(* ===== verification/AwsLc.v ===== *)
(** * The AWS-LC backend (src/crypto/awslc_backend.rs)

    The second implementation of the backend interface, over the [aws-lc-rs] crate:
    what each method checks before it calls the crate and which error it makes of a
    refusal, the DER reader that takes the public key out of a generated RSA key,
    and the choice of a backend from the configuration.  The crate itself is a class
    of primitives; a method has the name of the trait's with [lc_] before it. *)

From S2P Require Import Prelude StateError Pkcs11 Hash Mechanisms Encrypt Sign KeyCrypto Backend.

(** ** The crate *)

Inductive RsaPadding := Pkcs1 | Pss.
#[export] Instance RsaPadding_eq_dec : EqDecision RsaPadding. Proof. solve_decision. Defined.

(** [aws_lc_rs]: a function that draws from the crate's own generator takes what it
    draws, one that may refuse returns an option.  [ec_sign_digest_det] is the
    deterministic [sign_prehash] of [p256] and [p384], which only this backend calls. *)
Class AwsLcPrimitives (SP : SignPrimitives) := {
  aws_RsaKeyPair : Type;
  aws_rsa_from_pkcs8 : bytes → option aws_RsaKeyPair;
  aws_rsa_sign : RsaPadding → HashAlg → aws_RsaKeyPair → bytes → bytes → option bytes;
  aws_rsa_verify : RsaPadding → HashAlg → bytes → bytes → bytes → bytes → bool;
  aws_rsa_generate : Z → bytes → option aws_RsaKeyPair;
  aws_rsa_as_der : aws_RsaKeyPair → option bytes;
  aws_rsa_public_der : aws_RsaKeyPair → bytes;
  aws_RsaEncryptingKey : Type;
  aws_rsa_encrypting_key : bytes → bytes → option aws_RsaEncryptingKey;
  aws_oaep_encrypt : OaepHash → aws_RsaEncryptingKey → bytes → bytes → option bytes;
  aws_RsaDecryptingKey : Type;
  aws_rsa_decrypting_key : bytes → option aws_RsaDecryptingKey;
  aws_oaep_decrypt : OaepHash → aws_RsaDecryptingKey → bytes → option bytes;
  aws_EcPrivate : Type;
  aws_ec_from_private_key : Curve → bytes → option aws_EcPrivate;
  aws_ec_generate : Curve → bytes → option aws_EcPrivate;
  aws_ec_public : aws_EcPrivate → option bytes;
  aws_ec_be_bytes : aws_EcPrivate → option bytes;
  aws_ec_agree : aws_EcPrivate → Curve → bytes → option bytes;
  aws_EcdsaKeyPair : Type;
  aws_ecdsa_key_pair : Curve → bytes → bytes → option aws_EcdsaKeyPair;
  aws_ecdsa_sign : aws_EcdsaKeyPair → bytes → bytes → option bytes;
  aws_ecdsa_verify : Curve → bytes → bytes → bytes → bool;
  aws_Ed25519KeyPair : Type;
  aws_ed_from_seed : bytes → option aws_Ed25519KeyPair;
  aws_ed_sign : aws_Ed25519KeyPair → bytes → bytes;
  aws_ed_public : aws_Ed25519KeyPair → bytes;
  aws_ed_verify : bytes → bytes → bytes → bool;
  aws_gcm_seal : bytes → bytes → bytes → option bytes;
  aws_gcm_open : bytes → bytes → bytes → option bytes;
  aws_cbc_encrypt : bytes → bytes → bytes → option bytes;
  aws_cbc_decrypt : bytes → bytes → bytes → option bytes;
  aws_ctr_encrypt : bytes → bytes → bytes → option bytes;
  aws_kw_wrap : bytes → bytes → option bytes;
  aws_kw_unwrap : bytes → bytes → option bytes;
  aws_digest : DigestAlg → bytes → bytes;
  aws_output_len : DigestAlg → nat;
  ec_sign_digest_det : Curve → bytes → bytes → option bytes;
}.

# # # # #

## Exercise directions
Referring to the material above, set down exactly the lines between the line with "what each method" and the line with "aws_oaep_decrypt : OaepHash", inclusive, and no other lines.

## Your response
    what each method checks before it calls the crate and which error it makes of a
    refusal, the DER reader that takes the public key out of a generated RSA key,
    and the choice of a backend from the configuration.  The crate itself is a class
    of primitives; a method has the name of the trait's with [lc_] before it. *)

From S2P Require Import Prelude StateError Pkcs11 Hash Mechanisms Encrypt Sign KeyCrypto Backend.

(** ** The crate *)

Inductive RsaPadding := Pkcs1 | Pss.
#[export] Instance RsaPadding_eq_dec : EqDecision RsaPadding. Proof. solve_decision. Defined.

(** [aws_lc_rs]: a function that draws from the crate's own generator takes what it
    draws, one that may refuse returns an option.  [ec_sign_digest_det] is the
    deterministic [sign_prehash] of [p256] and [p384], which only this backend calls. *)
Class AwsLcPrimitives (SP : SignPrimitives) := {
  aws_RsaKeyPair : Type;
  aws_rsa_from_pkcs8 : bytes → option aws_RsaKeyPair;
  aws_rsa_sign : RsaPadding → HashAlg → aws_RsaKeyPair → bytes → bytes → option bytes;
  aws_rsa_verify : RsaPadding → HashAlg → bytes → bytes → bytes → bytes → bool;
  aws_rsa_generate : Z → bytes → option aws_RsaKeyPair;
  aws_rsa_as_der : aws_RsaKeyPair → option bytes;
  aws_rsa_public_der : aws_RsaKeyPair → bytes;
  aws_RsaEncryptingKey : Type;
  aws_rsa_encrypting_key : bytes → bytes → option aws_RsaEncryptingKey;
  aws_oaep_encrypt : OaepHash → aws_RsaEncryptingKey → bytes → bytes → option bytes;
  aws_RsaDecryptingKey : Type;
  aws_rsa_decrypting_key : bytes → option aws_RsaDecryptingKey;
  aws_oaep_decrypt : OaepHash → aws_RsaDecryptingKey → bytes → option bytes;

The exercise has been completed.